Source data
━━━━━━━━━━━━━━━━━━━━
(* ===== verification/KernelReach.v ===== *)
(** * Reachable kernels

    The operations the host has on a kernel, as a step relation, and the invariant
    of every kernel they produce. *)

From S2P Require Import Prelude State CapTable Extents ExtentsFacts Registry PointerFrames HeapLedger.
From S2P Require Import Fabric FabricTx FabricAuth FabricInv FabricSafety FabricCells FabricHeap.
From S2P Require Import Block Nic Desc Isa Core CoreFault CoreInv FabricMoves CoreEvents.
From S2P Require Import Kernel Syscalls Scheduler KernelLogic KernelDevices KernelInv KernelSteps KernelCalls.
From S2P Require Import KernelImages KernelDispatch KernelSched.

Section reach.
Context `{Profile} `{Host}.

(** The host boots, runs the scheduler, registers devices, feeds and drains the
    network, provisions input, installs capabilities, adds processes, and operates
    the fabric directly. *)
Inductive kernel_step (k : Kernel) : Kernel → Prop :=
| ks_boot info r k' : is_u64 (pl_stack_size (boot_layout info)) → boot info k = Done (k', r) → kernel_step k k'
| ks_run quantum rounds k' : run quantum rounds k = Done (k', tt) → kernel_step k k'
| ks_register_block storage latency agent r k' :
    register_block_device (block_new storage latency agent) k = Done (k', r) → kernel_step k k'
| ks_register_nic agent r k' : register_nic_device (nic_new agent) k = Done (k', r) → kernel_step k k'
| ks_inject binding frame r k' : inject_nic_rx binding frame k = Done (k', r) → kernel_step k k'
| ks_take binding r k' : take_nic_tx binding k = Done (k', r) → kernel_step k k'
| ks_provision key bytes r k' : provision_process_input key bytes k = Done (k', r) → kernel_step k k'
| ks_detach key r k' : detach_process_input key k = Done (k', r) → kernel_step k k'
| ks_install slot object offset length perms r k' :
    install_capability slot object offset length perms k = Done (k', r) → kernel_step k k'
| ks_install_device slot object rights r k' :
    install_device_capability slot object rights k = Done (k', r) → kernel_step k k'
| ks_spawn c key k' : reachable c → spawn c k = Done (k', key) → kernel_step k k'
| ks_fabric f : fab_move (k_fabric k) f → kernel_step k (set_k_fabric f k).

Inductive kernel_reach : Kernel → Prop :=
| kr_new f M context : fab_reach f M → kernel_reach (kernel_new f context)
| kr_step k k' : kernel_reach k → kernel_step k k' → kernel_reach k'.

Section preserved.
Context (f0 : Fabric) (M0 : list Capability64) (D : ProcessKey → Prop).
Abbreviation kinv := (kinv f0 M0 D).

Lemma kinv_same' X k k' : kinv X k →
  k_fabric k' = k_fabric k → k_devices k' = k_devices k → k_mailboxes k' = k_mailboxes k →
  k_lifecycle_tables k' = k_lifecycle_tables k → k_next_phys k' = k_next_phys k →
  k_free_stack_extents k' = k_free_stack_extents k → k_free_trap_extents k' = k_free_trap_extents k →
  k_processes k' = k_processes k → k_next_pid k' = k_next_pid k → kinv X k'.
Proof. intros. by apply (kinv_same _ _ _ _ k). Qed.

Lemma register_device_spec name c k : kinv [] k → dev_wf c → wp (register_device name c) (λ _ k', kinv [] k') k.
Proof.
  intros Hk Hc. unfold register_device. apply wp_bind, wp_on_fabric. intros f id Hf.
  assert (kinv [] (set_k_fabric f k)) as Hk1 by (apply kinv_fabric; [by eapply alloc_move|done]).
  wp_steps; try done. apply wp_modify, wp_ret. apply kinv_devices; [|done]. apply Forall_app. split; [apply Hk1|by constructor].
Qed.
Lemma register_block_spec c k : kinv [] k → dev_wf (DevBlock c) → wp (register_block_device c) (λ _ k', kinv [] k') k.
Proof.
  intros Hk Hc. unfold register_block_device. apply wp_bind. eapply wp_mono; [by apply register_device_spec|].
  intros [b|] k1 Hk1; [|by apply wp_ret]. wp_steps; [done|]. apply wp_modify, wp_ret. by eapply kinv_same'.
Qed.

(** A frame queue of a network controller changes. *)
Lemma queue_spec i n c c' k Q : kinv [] k → k_devices k !! i = Some n → ds_controller n = DevNic c →
  (∃ frame ok, inject_rx c frame = (c', ok)) ∨ (∃ frame, take_tx c = (c', frame)) ∨ c' = nic_acknowledge_attention c →
  (∀ k', kinv [] k' → Q tt k') → wp (set_controller i (DevNic c')) Q k.
Proof.
  intros Hk Hn Hc Hq HQ. pose proof (Forall_lookup_1 _ _ _ _ (ki_devices _ _ _ _ _ Hk) Hn) as Hwf. cbn in Hwf. rewrite Hc in Hwf.
  eapply wp_mono; [apply (phase_set_controller f0 M0 D); [by eapply nic_queue_wf|done]|]. intros [] k' [? _]. auto.
Qed.
Lemma take_spec b k : kinv [] k → wp (take_nic_tx b) (λ _ k', kinv [] k') k.
Proof.
  intros Hk. unfold take_nic_tx. wp_steps; try done. eapply queue_spec; [done|by apply vec_get_Done|done|eauto|].
  intros k' Hk'. by apply wp_ret.
Qed.
Lemma inject_spec b frame k : kinv [] k → wp (inject_nic_rx b frame) (λ _ k', kinv [] k') k.
Proof.
  intros Hk. unfold inject_nic_rx. wp_steps; try done. eapply queue_spec; [done|by apply vec_get_Done|done|eauto|].
  intros k' Hk'. apply wp_bind. eapply wp_mono; [by apply (reevaluate_event_phase f0 M0 D)|]. intros [] k2 [Hk2 _]. by apply wp_ret.
Qed.
Lemma provision_spec key bytes k : kinv [] k → wp (provision_process_input key bytes) (λ _ k', kinv [] k') k.
Proof.
  intros Hk. unfold provision_process_input. wp_steps; try done. apply wp_modify, wp_bind, wp_modify, wp_ret. by eapply kinv_same'.
Qed.
Lemma detach_process_spec key k : kinv [] k → wp (detach_process_input key) (λ _ k', kinv [] k') k.
Proof.
  intros Hk. unfold detach_process_input. wp_steps; try done. apply wp_modify, wp_ret. by eapply kinv_same'.
Qed.
Lemma install_spec slot o off len p k : kinv [] k → wp (install_capability slot o off len p) (λ _ k', kinv [] k') k.
Proof.
  intros Hk. unfold install_capability. wp_steps; try done; subst; apply wp_modify.
  all: match goal with E : alloc_authority_id (k_fabric ?k) = Some (?f, _) |- _ =>
    assert (kinv [] (set_k_fabric f k)) as Hk1 by (apply kinv_fabric; [by eapply alloc_authority_move|done]) end.
  wp_steps; try done. subst. apply wp_modify.
  match goal with E : grant_with_authority_id _ _ _ _ _ _ _ = Some (?f, _) |- wp _ _ ?k2 =>
    assert (kinv [] k2) as Hk2 by (eapply (kinv_fabric _ _ _ _ _ f); [|exact Hk1]; by eapply grant_id_move) end.
  wp_steps; try done. eapply wp_mono; [apply install_or_rollback_spec; [|exact Hk2]|by intros o' k' [? _]].
  intros. by eapply step_install_memory.
Qed.
Lemma install_device_spec slot o r k : kinv [] k → wp (install_device_capability slot o r) (λ _ k', kinv [] k') k.
Proof.
  intros Hk. unfold install_device_capability. wp_steps; try done; subst; apply wp_modify.
  all: match goal with E : alloc_authority_id (k_fabric ?k) = Some (?f, _) |- _ =>
    assert (kinv [] (set_k_fabric f k)) as Hk1 by (apply kinv_fabric; [by eapply alloc_authority_move|done]) end.
  all: wp_steps; try done; subst; apply wp_modify.
  all: match goal with E : grant_device_with_authority_id _ _ _ _ _ = Some ?f |- wp _ _ ?k2 =>
    assert (kinv [] k2) as Hk2 by (eapply (kinv_fabric _ _ _ _ _ f); [|exact Hk1]; by eapply grant_device_move) end.
  all: eapply wp_mono; [apply install_or_rollback_spec; [|exact Hk2]|by intros o' k' [? _]].
  all: intros; by eapply step_install_device.
Qed.

Lemma kernel_step_inv k k' : kinv [] k → kernel_step k k' → kinv [] k'.
Proof.
  intros Hk Hs. destruct Hs as [| | | | | | | | | | |f Hm]; last (by apply kinv_fabric).
  all: match goal with E : ?m _ = Done _ |- _ => eapply (wp_Done m (λ _ x, kinv [] x)); [|exact E] end.
  - by apply boot_spec.
  - by apply run_spec.
  - apply register_block_spec; [done|apply block_new_wf].
  - apply register_device_spec; [done|apply nic_new_wf].
  - by apply inject_spec.
  - by apply take_spec.
  - by apply provision_spec.
  - by apply detach_process_spec.
  - by apply install_spec.
  - by apply install_device_spec.
  - eapply wp_mono; [by apply spawn_spec|]. by intros key1 k1 [? _].
Qed.
End preserved.

Lemma kernel_new_inv f M context : kinv f M (λ _, False) [] (kernel_new f context).
Proof. split; [by exists M; constructor|..]; try done; try (by constructor). Qed.

Lemma kernel_reach_inv k : kernel_reach k → ∃ f M, fab_reach f M ∧ kinv f M (λ _, False) [] k.
Proof.
  induction 1 as [f M context Hf|k k' _ (f&M&Hf&Hk) Hs].
  - exists f, M. split; [done|apply kernel_new_inv].
  - exists f, M. split; [done|by eapply kernel_step_inv].
Qed.
Lemma kinv_fab_reach f M D X k : fab_reach f M → kinv f M D X k → ∃ M', fab_reach (k_fabric k) M'.
Proof.
  intros Hf Hk. destruct (ki_fabric _ _ _ _ _ Hk) as [M' Hs]. exists M'. clear Hk. revert Hf.
  induction Hs; [done|]. intros ?. apply IHHs. by eapply reach_step.
Qed.
End reach.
━━━━━━━━━━━━━━━━━━━━
◆ What the exercise asks: Using the data above, reproduce exactly the lines from the line that contains "eapply grant_id_move) end." through the line that contains "all: wp_steps; try", including both.

◆ Solution below:
    assert (kinv [] k2) as Hk2 by (eapply (kinv_fabric _ _ _ _ _ f); [|exact Hk1]; by eapply grant_id_move) end.
  wp_steps; try done. eapply wp_mono; [apply install_or_rollback_spec; [|exact Hk2]|by intros o' k' [? _]].
  intros. by eapply step_install_memory.
Qed.
Lemma install_device_spec slot o r k : kinv [] k → wp (install_device_capability slot o r) (λ _ k', kinv [] k') k.
Proof.
  intros Hk. unfold install_device_capability. wp_steps; try done; subst; apply wp_modify.
  all: match goal with E : alloc_authority_id (k_fabric ?k) = Some (?f, _) |- _ =>
    assert (kinv [] (set_k_fabric f k)) as Hk1 by (apply kinv_fabric; [by eapply alloc_authority_move|done]) end.
  all: wp_steps; try done; subst; apply wp_modify.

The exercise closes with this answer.